Central Conceit

Penny Moyes - August 10, 2019

The article by Tom Greenwell, ‘A City in Search of a Centre’ (Canberra Times 3/8/19), uses a journalistic conceit that Griffin’s planned central area, within his National Triangle was not completely realised, is ‘empty’ and needs filling.  He notes that the commercial and business functions were placed outside this area and it was instead filled with parks and car parks. Greenwell sees this lack of fulfilment of the Griffin vision as a failure, creating an empty, rarefied centre, devoid of city life. He welcomes the City to the Lake idea with the new developments and proposals, respectively, for around City Hill and at West Basin, although mostly outside the Griffin’s Triangle, as satisfying what Griffin had intended.
 
However, despite the CRA-proposed ‘mixed use’ for West Basin, it does appear to be primarily, a private,lakeside, expensive apartment estate with a public waterfront promenade.
 
This will not fulfill what Greenwell imagines to have been Griffin’s promise of enlivening the ‘centre’ through an extension of the everyday city life to the Lake.  It will only privatise views and a valuable, lakeside public park adjacent to Civic and Griffin did want a parkland all round the lake anyway.
 
This development will be of financial benefit to private developers, the ACT Government and the few wealthy investors who can afford the water views at great financial cost (many hundreds of millions) to ACT residents if Parkes Way is to be crossed to provide the necessary link to Civic.  On the other side of the equation is the significant loss of an important park near the city providing the community, as we densify other inner areas with high rise apartments, with critical access to green space including its health and climate moderating benefits, and it’s contribution to the heritage values of the Lake.
 
The article also does not give sufficient credit to the NCDC’s valuable planning and executed contribution which overlays Griffin’s planning and brings it forward where it was considered appropriate.
 
It also promotes the CRA’s pejorative dismissal of West Basin as a park dominated by car parking.

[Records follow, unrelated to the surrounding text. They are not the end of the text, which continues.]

Lemma attemptsTrace_counts opts k :
  generateCount (attemptsTrace opts (S k)) = S k
  /\ sleepTotal (attemptsTrace opts (S k)) = 3000 * k
  /\ toasts (attemptsTrace opts (S k)) = [].
Proof.
  rewrite attemptsTrace_failedAttempts, generateCount_app, sleepTotal_app, toasts_app.
  induction k as [|k (IHg & IHs & IHt)].
  - repeat split; reflexivity.
  - cbn [failedAttempts generateCount sleepTotal toasts] in *.
    repeat split; [lia | lia | exact IHt].
Qed.

(** The world in which a call of [generateAiModel] ends. *)
Lemma ai_model_requests
  (upstream : Upstream) (input : GenerateAiModel.GenerateAiModelInput) (w : World) :
  exists k,
    k < 3
    /\ snd (GenerateAiModel.generateAiModel upstream input w)
       = advance w (S k) (attemptsTrace (GenerateAiModel.generateOptions input) (S k)).
Proof.
  destruct (deciding_attempt upstream (GenerateAiModel.generateOptions input) (calls w))
    as (k & Hk & Hpre & Hdec).
  exists k. split; [exact Hk|].
  rewrite AiModelFacts.ai_flow_is_loop. unfold GenerateAiModel.retryLoop.
  now rewrite (AiModelFacts.ai_loop_decided upstream input k w).
Qed.

(** An input that does not parse never reaches the body of the flow. *)
Lemma single_view_refused
  (upstream : Upstream) (input : SingleViewComposite.SingleViewCompositeInput) (w : World) :
  SingleViewComposite.SingleViewCompositeInputSchema input = false ->
  SingleViewComposite.generateSingleViewComposite upstream input w
  = (Throws Genkit.schemaError, w).
Proof.
  intros H. unfold SingleViewComposite.generateSingleViewComposite,
    SingleViewComposite.singleViewCompositeFlow, Genkit.defineFlow.
  now rewrite H.
Qed.

(** X1.  A view angle other than [front], [side] and [back] is refused by
    the input schema of the flow: [generateSingleViewComposite] throws
    before any upstream attempt, and nothing is recorded. *)
Theorem invalid_view_angle_refused
  (upstream : Upstream) (input : SingleViewComposite.SingleViewCompositeInput) (w : World) :
  Genkit.z_enum ["front"; "side"; "back"] (SingleViewComposite.viewAngle input) = false ->
  exists e,
    SingleViewComposite.generateSingleViewComposite upstream input w = (Throws e, w).
Proof.
  intros H. exists Genkit.schemaError. apply single_view_refused.
  unfold SingleViewComposite.SingleViewCompositeInputSchema. rewrite H.
  apply andb_false_r.
Qed.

This is unfair in two respects.  Firstly, most of West Basin is parkland not car park and, in any case, the car parks (both formally landscaped and others) include about two hundred trees – not insignificant when compared to a building estate with a grid pattern of streets.  Secondly, without arguing necessarily for their retention, this function has been fundamental to the success of Commonwealth Park public events, such as Floriade, for many years.  It is difficult to see an alternative location for this function without jeopardising the success of these events.
 
The article’s central conceit is just that – it creates an artificial problem to solve.  We have gone beyond Griffin’s original plan, beyond his planned for population of 75,000 (reached in the early 1960s), so it is natural that there would be planning changes increase over the years to accommodate the considerable demands of the population since and now.  The issue ‘identified’ in the article is now irrelevant to Canberra planning.  The issue now is sustainable planning that allows for measured, balanced development that still retains what we feel is important in our environment for the future.
 
In conclusion, the article’s fundamental flaw is that West Basin apartment development is never going to be the revitalised centre of anything, let alone Canberra.  It’s just a journalistic conceit for a snappy but poorly targeted and misinformed piece of writing.